Page last updated at 10:39 GMT, Wednesday, 9 December 2009

Cancer trial drug hope for asthma patients

Asthma inhaler
Patients use inhalers to help them with asthma symptoms

A drug being tested to treat cancer could also help patients suffering from asthma, according to Edinburgh experts.

Edinburgh University experts found the drug, R-Roscovitine, helps kill certain immune cells, which can exacerbate symptoms associated with asthma.

It could lead to an alternative way to treat asthma in patients who are resistant to steroid treatments.

The scientists studied the effect the drug had on immune cells known as eosinophils.

Eosinophils, found in the lungs and airways, help the body fight off parasitic infection.

'Unwanted side-effects'

However, too many uncontrolled eosinophils can damage other cells that line the lung, contributing to inflammatory conditions such as asthma.

Researchers found that use of the drug caused the eosinophil cells to undergo a form of cell death known as apoptosis, a natural process where unwanted cells are removed from the body.

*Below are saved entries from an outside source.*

(** C36. The header map ([http/header/map.rs]) implements a multimap, but for the order of
    two values.  Run any sequence of [insert], [append], [remove] and [clear] on a new map,
    and the same sequence on the abstract multimap, in which [append] adds at the end, as
    its comment says.  Then [get] never panics and returns the first value in the kept
    order, [contains_key] says whether there is a value, [get_all] yields the values of
    the name in the kept order and stops, [keys] has each name that has a value once, and
    [iter] yields every name with each of its values and stops.  The kept order is the
    order of insertion with the first two values of a name exchanged. *)
Theorem header_map_refines E (ops : list Op) :
  let m := foldl step_map HeaderMap_new ops in
  let f := foldl step_spec (fun _ => []) ops in
  (forall k, HeaderMap_get (E:=E) (Some k) m = Ok (head (kept_order (f k))) /\
             contains_key (Some k) m = negb (bool_decide (f k = [])) /\
             drains (E:=E) GetAll_next (get_all (Some k) m) (kept_order (f k)) /\
             (k ∈ HeaderMap_keys m <-> f k <> [])) /\
  NoDup (HeaderMap_keys m) /\
  HeaderMap_len m = len (HeaderMap_keys m) /\
  drains (E:=E) Iter_next (HeaderMap_iter m)
    (flat_map (fun k => pair k <$> kept_order (f k)) (HeaderMap_keys m)).
Proof.
  intros m f. assert (models m f) as H by (apply steps_models, models_new).
  assert (forall k, f k = [] <-> find k (inner m) = None) as Hnil.
  { intros k. rewrite <- kept_order_nil, (md_find _ _ H). destruct (find k (inner m)) as [v|] eqn:Hv; simpl; [|done].
    pose proof (find_Forall k _ v (md_ok _ _ H) Hv) as Hok.
    destruct v as [|[|]]; simpl in *; [done|lia|done]. }
  split; [|split; [|split]].
  - intros k. split; [|split; [|split]].
    + unfold HeaderMap_get, get2. simpl. rewrite (md_find _ _ H).
      destruct (find k (inner m)) as [v|] eqn:Hv; simpl; [|done].
      pose proof (find_Forall k _ v (md_ok _ _ H) Hv) as Hok.
      destruct v as [|[|]]; simpl in *; [done|lia|done].
    + rewrite (bool_decide_ext _ _ (Hnil k)). simpl.
      by destruct (find k (inner m)).
    + rewrite (md_find _ _ H). apply GetAll_drains.
    + rewrite Hnil. unfold HeaderMap_keys. by rewrite <- find_In.
  - apply (md_keys _ _ H).
  - unfold HeaderMap_len, HeaderMap_keys, len. by rewrite length_fmap.
  - rewrite <- (pairs_models m f H). apply (Iter_drains E (HeaderMap_iter m)).
    split; [done|]. split; [done|]. apply (md_ok _ _ H).
Qed.

End Refinement.

(** A name with three values, of which the first two are exchanged. *)
Lemma header_map_refines_witness :
  let m := foldl step_map HeaderMap_new [OAppend 1 10; OInsert 2 5; OAppend 1 20; OAppend 1 30; ORemove (Some 2)] in
  HeaderMap_get (E:=()) (Some 1) m = Ok (Some 20) /\ drains (E:=()) GetAll_next (get_all (Some 1) m) [20; 10; 30].
Proof.
  pose proof (header_map_refines () [OAppend 1 10; OInsert 2 5; OAppend 1 20; OAppend 1 30; ORemove (Some 2)]) as [H _].
  destruct (H 1) as (Hg & _ & Hd & _). split; [exact Hg|exact Hd].
Defined.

Professor Adriano Rossi, of the centre for inflammation research at Edinburgh University who directed the study, said: "Steroids are commonly used to treat asthma but can have unwanted side-effects, while some asthma patients are also resistant to steroid treatment.

"It may well be that use of a drug, such as R-Roscovitine, or one that works in a similar same way, could offer an alternative to steroids, or be used in conjunction with steroid treatment for asthma patients."